# What to produce:
In the records below, begin at the line that has "Open Scope list_scope." and stop after the line that has "Hypothesis HBool : forall b, P (VBool b)."; quote those lines verbatim and nothing more.

# Data provided:

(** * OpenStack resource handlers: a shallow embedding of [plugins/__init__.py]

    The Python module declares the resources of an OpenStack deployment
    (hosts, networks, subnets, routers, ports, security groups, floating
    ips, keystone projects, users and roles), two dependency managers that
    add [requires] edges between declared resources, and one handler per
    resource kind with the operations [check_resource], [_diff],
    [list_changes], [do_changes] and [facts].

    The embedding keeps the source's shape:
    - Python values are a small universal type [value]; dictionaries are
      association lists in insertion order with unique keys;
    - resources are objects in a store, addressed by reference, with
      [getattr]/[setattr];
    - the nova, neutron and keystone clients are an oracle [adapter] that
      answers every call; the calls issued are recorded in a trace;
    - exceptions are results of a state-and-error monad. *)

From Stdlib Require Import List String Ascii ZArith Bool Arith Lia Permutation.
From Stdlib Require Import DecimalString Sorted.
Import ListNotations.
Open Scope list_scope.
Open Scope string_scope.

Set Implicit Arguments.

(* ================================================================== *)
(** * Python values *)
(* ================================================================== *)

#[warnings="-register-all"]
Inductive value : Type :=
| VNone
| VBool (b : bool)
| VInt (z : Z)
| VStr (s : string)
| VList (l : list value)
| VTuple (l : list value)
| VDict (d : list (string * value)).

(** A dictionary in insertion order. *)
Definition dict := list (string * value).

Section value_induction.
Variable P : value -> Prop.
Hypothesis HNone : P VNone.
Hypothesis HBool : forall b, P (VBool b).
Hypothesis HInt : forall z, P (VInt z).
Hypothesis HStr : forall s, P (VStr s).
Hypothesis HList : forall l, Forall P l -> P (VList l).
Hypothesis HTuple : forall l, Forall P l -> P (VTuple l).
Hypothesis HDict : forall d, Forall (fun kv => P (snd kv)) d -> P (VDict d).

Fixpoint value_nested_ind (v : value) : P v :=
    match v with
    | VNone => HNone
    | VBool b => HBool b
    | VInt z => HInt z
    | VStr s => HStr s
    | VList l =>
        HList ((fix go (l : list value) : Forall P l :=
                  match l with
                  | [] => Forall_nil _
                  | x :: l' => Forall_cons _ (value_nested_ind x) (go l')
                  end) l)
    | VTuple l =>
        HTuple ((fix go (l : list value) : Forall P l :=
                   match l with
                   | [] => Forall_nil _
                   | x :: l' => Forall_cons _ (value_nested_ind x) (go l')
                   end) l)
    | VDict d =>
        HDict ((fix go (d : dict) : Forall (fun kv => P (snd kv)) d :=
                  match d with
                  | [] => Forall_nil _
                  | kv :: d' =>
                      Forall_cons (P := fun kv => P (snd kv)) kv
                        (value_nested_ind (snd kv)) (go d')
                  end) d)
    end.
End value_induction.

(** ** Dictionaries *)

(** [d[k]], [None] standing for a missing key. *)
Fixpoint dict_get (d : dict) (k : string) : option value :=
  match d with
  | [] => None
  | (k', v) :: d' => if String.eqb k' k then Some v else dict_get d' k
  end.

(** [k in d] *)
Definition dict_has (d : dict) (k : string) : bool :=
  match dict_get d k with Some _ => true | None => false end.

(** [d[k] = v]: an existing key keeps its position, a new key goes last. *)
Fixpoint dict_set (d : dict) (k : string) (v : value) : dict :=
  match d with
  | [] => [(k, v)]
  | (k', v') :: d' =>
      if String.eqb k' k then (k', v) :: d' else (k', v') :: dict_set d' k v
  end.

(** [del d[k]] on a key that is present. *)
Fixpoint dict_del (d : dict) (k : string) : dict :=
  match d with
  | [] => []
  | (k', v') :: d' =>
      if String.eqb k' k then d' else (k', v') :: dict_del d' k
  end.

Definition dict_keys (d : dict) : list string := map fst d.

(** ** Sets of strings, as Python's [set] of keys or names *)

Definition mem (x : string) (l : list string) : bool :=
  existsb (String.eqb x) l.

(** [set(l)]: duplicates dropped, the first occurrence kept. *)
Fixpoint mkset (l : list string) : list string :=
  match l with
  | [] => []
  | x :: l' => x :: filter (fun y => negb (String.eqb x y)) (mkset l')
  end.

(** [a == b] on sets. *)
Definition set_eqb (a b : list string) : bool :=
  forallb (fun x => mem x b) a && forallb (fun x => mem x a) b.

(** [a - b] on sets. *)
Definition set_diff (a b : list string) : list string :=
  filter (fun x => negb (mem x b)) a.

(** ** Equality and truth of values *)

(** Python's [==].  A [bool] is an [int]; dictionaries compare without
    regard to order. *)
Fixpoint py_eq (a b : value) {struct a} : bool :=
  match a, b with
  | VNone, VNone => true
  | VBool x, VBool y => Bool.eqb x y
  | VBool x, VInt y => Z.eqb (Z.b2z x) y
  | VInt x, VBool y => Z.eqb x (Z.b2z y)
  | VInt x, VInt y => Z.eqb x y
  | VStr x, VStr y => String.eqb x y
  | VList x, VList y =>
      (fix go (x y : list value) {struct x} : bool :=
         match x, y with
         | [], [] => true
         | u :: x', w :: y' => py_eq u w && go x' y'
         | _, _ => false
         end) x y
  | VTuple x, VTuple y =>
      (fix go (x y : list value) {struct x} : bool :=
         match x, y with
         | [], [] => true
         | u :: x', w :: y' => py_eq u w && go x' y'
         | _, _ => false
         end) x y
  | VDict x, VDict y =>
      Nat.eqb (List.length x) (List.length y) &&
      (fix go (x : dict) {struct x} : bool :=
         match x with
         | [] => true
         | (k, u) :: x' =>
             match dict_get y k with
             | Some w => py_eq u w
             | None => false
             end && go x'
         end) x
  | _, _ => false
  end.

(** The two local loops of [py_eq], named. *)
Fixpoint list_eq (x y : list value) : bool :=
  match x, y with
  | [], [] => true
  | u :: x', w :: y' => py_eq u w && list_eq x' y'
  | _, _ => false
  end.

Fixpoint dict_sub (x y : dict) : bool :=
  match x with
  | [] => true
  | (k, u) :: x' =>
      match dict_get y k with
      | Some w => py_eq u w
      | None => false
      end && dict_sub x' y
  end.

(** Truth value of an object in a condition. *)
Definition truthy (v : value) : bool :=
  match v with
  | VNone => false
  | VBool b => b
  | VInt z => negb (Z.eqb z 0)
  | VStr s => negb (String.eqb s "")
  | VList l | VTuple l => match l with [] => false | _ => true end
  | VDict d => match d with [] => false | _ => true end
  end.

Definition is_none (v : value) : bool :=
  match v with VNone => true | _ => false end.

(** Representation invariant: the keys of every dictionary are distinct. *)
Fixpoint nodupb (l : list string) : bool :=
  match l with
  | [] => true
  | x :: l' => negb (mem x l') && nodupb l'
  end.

# Reply:
Open Scope list_scope.
Open Scope string_scope.

Set Implicit Arguments.

(* ================================================================== *)
(** * Python values *)
(* ================================================================== *)

#[warnings="-register-all"]
Inductive value : Type :=
| VNone
| VBool (b : bool)
| VInt (z : Z)
| VStr (s : string)
| VList (l : list value)
| VTuple (l : list value)
| VDict (d : list (string * value)).

(** A dictionary in insertion order. *)
Definition dict := list (string * value).

Section value_induction.
Variable P : value -> Prop.
Hypothesis HNone : P VNone.
Hypothesis HBool : forall b, P (VBool b).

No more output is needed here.